Vertigo and dizziness profile in the primary health care institution patients
Abstract
Vertigo is one of the most frequent clinical syndromes. According literature about 65 percent of patients in Western Europe coming to the primary health care physician complain on vertigo. The aim of our study was to evaluate the profile of vertigo and dizziness in patients of one Lithuanian regional primary health care institution. Specially designed questionnaire for the patients has been used to evaluate vertigo profile together with visual analogue scale (VAS) for the evaluation of everyday life impairment of the vertigo sufferer.
36 patients who underwent treatment at their general practitioner for the complain of vertigo or dizziness have been interviewed. The major group were women (77.8%). In 80% of cases there was no evidence of provoking event (trauma, surgery etc.). Clear sensation of vertigo was described in 52.8% of cases, feeling of fainting – in 19.4 % of cases, disequilibrium- 33.3% of cases, psychogenic vertigo could be suspected in 5.6% of cases. Provoking head movement was noted in 44.4% of cases, duration seconds- till minute- in 41.7% of cases. Similar number of 44.4% of cases mentioned that vertigo stops in itself. 66.7% had nausea during attack, 50% experienced feeling of fear. No complains of accompanying signs of vertigo attack as hearing loss or tinnitus was in 97.2% of cases. Physicians had prescribed various medications- vasodilatators, improving of blood circulation in brain, vitamins of B group, sedative. No effect of treatment was noted in 50% of cases. According VAS measures, vertigo interfered very much everyday life in 52.8%, moderately- 34.1% of cases.

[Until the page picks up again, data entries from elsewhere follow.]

(** ** WHERE translation *)

(** C7 (the code against the claim).  The ORM translator passes the LIKE
    pattern on as it is: [buildLikeCondition] and the [name LIKE ?] case
    of [buildExprCondition] both yield the value ["%zh%"], where the
    pattern with [%] and [_] removed is ["zh"]; this holds for every
    column name and value.  The raw-SQL translator does remove them
    ([name LIKE '%zh%'] yields ["zh"]).  IS NULL and IS NOT NULL yield
    isEmpty and isNotEmpty with no values in both translators. *)
Theorem C7_orm_like_keeps_the_wildcards :
  Filter.buildFilter [Filter.Like (Filter.Column "name") (SQL.VString "%zh%")]
    = Some {| Filter.Conjunction := "and";
              Filter.Conditions :=
                [ {| Filter.FieldName := "name"; Filter.Operator := "contains";
                     Filter.Value := [SQL.VString "%zh%"] |} ] |} /\
  Filter.buildFilter [Filter.Expr "name LIKE ?" [SQL.VString "%zh%"]]
    = Some {| Filter.Conjunction := "and";
              Filter.Conditions :=
                [ {| Filter.FieldName := "name"; Filter.Operator := "contains";
                     Filter.Value := [SQL.VString "%zh%"] |} ] |} /\
  Filter.spec_like_value "%zh%" = "zh"%string /\
  (forall (name : string) (v : SQL.Value), name <> ""%string ->
     Filter.buildLikeCondition (Filter.Column name) v
       = Some {| Filter.FieldName := name; Filter.Operator := "contains";
                 Filter.Value := [v] |}) /\
  Filter.buildFilterFromWhere "name LIKE '%zh%'"
    = Some {| Filter.Conjunction := "and";
              Filter.Conditions :=
                [ {| Filter.FieldName := "name"; Filter.Operator := "contains";
                     Filter.Value := [SQL.VString "zh"] |} ] |} /\
  Filter.buildFilterFromWhere "name IS NULL"
    = Some {| Filter.Conjunction := "and";
              Filter.Conditions :=
                [ {| Filter.FieldName := "name"; Filter.Operator := "isEmpty";
                     Filter.Value := [] |} ] |} /\
  Filter.buildFilterFromWhere "name IS NOT NULL"
    = Some {| Filter.Conjunction := "and";
              Filter.Conditions :=
                [ {| Filter.FieldName := "name"; Filter.Operator := "isNotEmpty";
                     Filter.Value := [] |} ] |} /\
  Filter.buildFilter [Filter.Expr "name IS NULL" []]
    = Some {| Filter.Conjunction := "and";
              Filter.Conditions :=
                [ {| Filter.FieldName := "NAME"; Filter.Operator := "isEmpty";
                     Filter.Value := [] |} ] |} /\
  Filter.buildFilter [Filter.Expr "name IS NOT NULL" []]
    = Some {| Filter.Conjunction := "and";
              Filter.Conditions :=
                [ {| Filter.FieldName := "NAME"; Filter.Operator := "isNotEmpty";
                     Filter.Value := [] |} ] |}.
Proof.
  split; [vm_compute; reflexivity|]. split; [vm_compute; reflexivity|].
  split; [vm_compute; reflexivity|].
  split.
  { intros name v Hname. unfold Filter.buildLikeCondition, Filter.condition_on.
    destruct (String.eqb_spec name ""); [contradiction|reflexivity]. }
  repeat (split; [vm_compute; reflexivity|]). vm_compute; reflexivity.
Qed.

(** ** Numeric field conversion *)


(* ================================================================== *)
(** * Part III: further properties of the code *)
(* ================================================================== *)

(** ** Token bucket: what a history of requests can obtain *)

Lemma Seconds_add (a b : Duration) :
  (RateLimiter.Seconds (a + b)%Z == RateLimiter.Seconds a + RateLimiter.Seconds b)%Q.
Proof. unfold RateLimiter.Seconds, Qeq, Qplus. cbn. lia. Qed.

Lemma bucket_Allow_is_AllowN_1 (now : Time) (tb : RateLimiter.TokenBucket) :
  RateLimiter.Allow now tb = RateLimiter.AllowN 1 now tb.
Proof. reflexivity. Qed.

(** What [refill] leaves: the tokens grow by at most rate times the time
    since the last refill, and the refill time never goes back. *)
Lemma bucket_refill_growth (now : Time) (tb : RateLimiter.TokenBucket) :
  (0 <= RateLimiter.Rate (RateLimiter.config tb))%Q ->
  let tb' := RateLimiter.refill now tb in
  RateLimiter.lastRefill tb' = Z.max (RateLimiter.lastRefill tb) now /\
  (RateLimiter.tokens tb' <=
     RateLimiter.tokens tb
       + RateLimiter.Rate (RateLimiter.config tb)
         * RateLimiter.Seconds (RateLimiter.lastRefill tb' - RateLimiter.lastRefill tb)%Z)%Q.
Proof.
  intros Hr. unfold RateLimiter.refill, Sub.
  destruct (Z.leb_spec (now - RateLimiter.lastRefill tb) 0) as [Hle|Hgt].
  - cbn. split; [lia|].
    rewrite Z.sub_diag. unfold RateLimiter.Seconds.
    setoid_replace (0 # 1000000000)%Q with 0%Q by reflexivity. lra.
  - cbn. split; [lia|].
    destruct (GoFloat.Qgtb _ _) eqn:E.
    + apply Qgtb_true in E. lra.
    + lra.
Qed.

(** One request: what it hands out plus what it leaves is at most what
    there was plus the refill. *)
Lemma bucket_AllowN_account (n : Z) (now : Time) (tb : RateLimiter.TokenBucket) :
  0 < n ->
  (0 <= RateLimiter.Rate (RateLimiter.config tb))%Q ->
  let r := RateLimiter.AllowN n now tb in
  RateLimiter.lastRefill (snd r) = Z.max (RateLimiter.lastRefill tb) now /\
  ((if fst r then GoFloat.float64_of_int n else 0) + RateLimiter.tokens (snd r) <=
     RateLimiter.tokens tb
       + RateLimiter.Rate (RateLimiter.config tb)
         * RateLimiter.Seconds (RateLimiter.lastRefill (snd r) - RateLimiter.lastRefill tb)%Z)%Q.
Proof.
  intros Hn Hr. unfold RateLimiter.AllowN.
  destruct (Z.leb_spec n 0) as [|_]; [lia|].
  set (tb1 := RateLimiter.updateStats true now tb).
  pose proof (bucket_refill_growth now tb1 Hr) as [Hl Hg].
  change (RateLimiter.lastRefill tb1) with (RateLimiter.lastRefill tb) in *.
  change (RateLimiter.tokens tb1) with (RateLimiter.tokens tb) in *.
  change (RateLimiter.config tb1) with (RateLimiter.config tb) in *.
  destruct (GoFloat.Qgeb _ _) eqn:E; cbn [fst snd]; cbn.
  - split; [exact Hl|]. lra.
  - split; [exact Hl|]. lra.
Qed.

Lemma bucket_requests_inv (l : list (Z * Time)) :
  forall (tb : RateLimiter.TokenBucket) (g0 : Q) (t0 : Time),
  RateLimiter.valid_config (RateLimiter.config tb) ->
  RateLimiter.bounded tb ->
  Forall (fun r => 0 < fst r) l ->
  (g0 + RateLimiter.tokens tb <=
     GoFloat.float64_of_int (RateLimiter.Burst (RateLimiter.config tb))
       + RateLimiter.Rate (RateLimiter.config tb)
         * RateLimiter.Seconds (RateLimiter.lastRefill tb - t0)%Z)%Q ->
  let r := Histories.requests l tb in
  RateLimiter.config (snd r) = RateLimiter.config tb /\
  RateLimiter.bounded (snd r) /\
  RateLimiter.lastRefill (snd r) = Histories.latest (RateLimiter.lastRefill tb) l /\
  (g0 + fst r + RateLimiter.tokens (snd r) <=
     GoFloat.float64_of_int (RateLimiter.Burst (RateLimiter.config tb))
       + RateLimiter.Rate (RateLimiter.config tb)
         * RateLimiter.Seconds (RateLimiter.lastRefill (snd r) - t0)%Z)%Q.
Proof.
  induction l as [|[n now] l IH]; intros tb g0 t0 Hv Hb Hpos Hinv.
  - cbn. repeat split; try apply Hb. lra.
  - inversion Hpos as [|? ? Hn Hrest]; subst. cbn [fst] in Hn.
    cbn [Histories.requests].
    destruct (bucket_AllowN_spec n now tb) as (Hc & Hbd & _).
    destruct (bucket_AllowN_account n now tb Hn (proj1 Hv)) as (Hl & Hacc).
    destruct (RateLimiter.AllowN n now tb) as [ok tb1]. cbn [fst snd] in *.
    specialize (IH tb1 (g0 + (if ok then GoFloat.float64_of_int n else 0))%Q t0).
    rewrite Hc in IH.
    destruct (Histories.requests l tb1) as [g tb2]. cbn [fst snd] in *.
    destruct IH as (A & B & C & D); auto.
    { pose proof (Seconds_add (RateLimiter.lastRefill tb1 - RateLimiter.lastRefill tb)
                    (RateLimiter.lastRefill tb - t0)) as Hs.
      replace (RateLimiter.lastRefill tb1 - RateLimiter.lastRefill tb
                 + (RateLimiter.lastRefill tb - t0))
        with (RateLimiter.lastRefill tb1 - t0) in Hs by lia.
      rewrite Hs. lra. }
    split; [exact A|]. split; [exact B|]. split.
    + rewrite C, Hl. reflexivity.
    + destruct ok; lra.
Qed.

(** X1. The rate guarantee of the token bucket, for a whole-number
    rate, a burst below 2^53 and clock readings a whole number of seconds
    from the creation of the bucket, none later than a [Duration] can
    tell.  (Every [float64] the bucket then computes is a whole number
    below 2^53, or is above the burst and replaced by it, so none is
    rounded.)  Whatever requests ([Allow], or
    [AllowN] for positive amounts) are made of a new bucket at such
    readings, the tokens handed out in all are at most the burst plus the
    rate times the time from the creation of the bucket to the latest
    clock reading. *)
Theorem bucket_never_hands_out_more_than_burst_plus_rate
  (cfg : RateLimiter.RateLimiterConfig) (r : Z) (t0 : Time) (l : list (Z * Time))
  (Hcfg : RateLimiter.valid_config cfg)
  (Hrate : (RateLimiter.Rate cfg == inject_Z r)%Q)
  (Hburst : RateLimiter.Burst cfg < 2 ^ 53)
  (Hpos : Forall (fun p => 0 < fst p) l)
  (Hsec : Forall (fun p => (snd p - t0) mod Second = 0 /\ snd p - t0 <= GoInt.MaxInt) l) :
  (fst (Histories.requests l (RateLimiter.NewTokenBucket (Some cfg) t0)) <=
     GoFloat.float64_of_int (RateLimiter.Burst cfg)
       + RateLimiter.Rate cfg * RateLimiter.Seconds (Histories.latest t0 l - t0)%Z)%Q.
Proof.
  pose proof (bucket_requests_inv l (RateLimiter.NewTokenBucket (Some cfg) t0) 0 t0) as H.
  cbn [RateLimiter.NewTokenBucket RateLimiter.config RateLimiter.tokens
       RateLimiter.lastRefill] in H.
  destruct H as (_ & Hb & Hl & Hineq); auto.
  - unfold RateLimiter.bounded. cbn.
    split; [apply float64_of_int_nonneg, Hcfg|apply Qle_refl].
  - rewrite Z.sub_diag. unfold RateLimiter.Seconds.
    setoid_replace (0 # 1000000000)%Q with 0%Q by reflexivity. lra.
  - rewrite Hl in Hineq. destruct Hb as [H0 _]. lra.
Qed.

Lemma bucket_never_hands_out_more_witness :
  RateLimiter.valid_config RateLimiter.DefaultRateLimiterConfig /\
  (RateLimiter.Rate RateLimiter.DefaultRateLimiterConfig == inject_Z 10)%Q /\
  RateLimiter.Burst RateLimiter.DefaultRateLimiterConfig < 2 ^ 53 /\
  Forall (fun p => 0 < fst p) [(1, 0); (5, 1 * Second); (30, 2 * Second)] /\
  Forall (fun p => (snd p - 0) mod Second = 0 /\ snd p - 0 <= GoInt.MaxInt)
    [(1, 0); (5, 1 * Second); (30, 2 * Second)] /\
  (fst (Histories.requests [(1, 0); (5, 1 * Second); (30, 2 * Second)]%Z
          (RateLimiter.NewTokenBucket (Some RateLimiter.DefaultRateLimiterConfig) 0%Z)) <=
     GoFloat.float64_of_int (RateLimiter.Burst RateLimiter.DefaultRateLimiterConfig)
       + RateLimiter.Rate RateLimiter.DefaultRateLimiterConfig
         * RateLimiter.Seconds
             (Histories.latest 0 [(1, 0); (5, 1 * Second); (30, 2 * Second)] - 0)%Z)%Q.
Proof.
  assert (Hcfg : RateLimiter.valid_config RateLimiter.DefaultRateLimiterConfig)
    by (split; [unfold Qle; cbn; lia|cbn; lia]).
  assert (Hrate : (RateLimiter.Rate RateLimiter.DefaultRateLimiterConfig == inject_Z 10)%Q)
    by reflexivity.
  assert (Hburst : RateLimiter.Burst RateLimiter.DefaultRateLimiterConfig < 2 ^ 53)
    by (vm_compute; reflexivity).
  assert (Hpos : Forall (fun p : Z * Time => 0 < fst p)
                   [(1, 0); (5, 1 * Second); (30, 2 * Second)])
    by (repeat constructor; cbn; lia).
  assert (Hsec : Forall (fun p : Z * Time =>
                           (snd p - 0) mod Second = 0 /\ snd p - 0 <= GoInt.MaxInt)
                   [(1, 0); (5, 1 * Second); (30, 2 * Second)])
    by (repeat constructor; vm_compute; discriminate).
  split; [exact Hcfg|]. split; [exact Hrate|]. split; [exact Hburst|].
  split; [exact Hpos|]. split; [exact Hsec|].
  exact (bucket_never_hands_out_more_than_burst_plus_rate
           RateLimiter.DefaultRateLimiterConfig 10 0 _ Hcfg Hrate Hburst Hpos Hsec).
Defined.

(** *** The counters *)

Lemma wrap_wrap_add (a b : Z) : GoInt.wrap (GoInt.wrap a + b) = GoInt.wrap (a + b).
Proof.
  unfold GoInt.wrap.
  replace ((a + 2 ^ 63) mod 2 ^ 64 - 2 ^ 63 + b + 2 ^ 63)
    with ((a + 2 ^ 63) mod 2 ^ 64 + b) by lia.
  rewrite Zplus_mod_idemp_l. f_equal. f_equal. lia.
Qed.

Lemma wrap_add_wrap (a b : Z) : GoInt.wrap (a + GoInt.wrap b) = GoInt.wrap (a + b).
Proof. rewrite Z.add_comm, wrap_wrap_add. f_equal. lia. Qed.

Lemma bucket_refill_stats (now : Time) (tb : RateLimiter.TokenBucket) :
  RateLimiter.stats (RateLimiter.refill now tb) = RateLimiter.stats tb.
Proof. unfold RateLimiter.refill. destruct (_ <=? 0); reflexivity. Qed.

None of the patients was referred to the ENT or neurologists for the suspicion of BPPV, which might have been suspected in nearly half of the cases, no provoking manoeuvres were performed. We speculate that the knowledge of vertigo symptom in primary health care institution is not sufficient and in most of the cases the transient vertebrobasilary insufficiency was over diagnosed.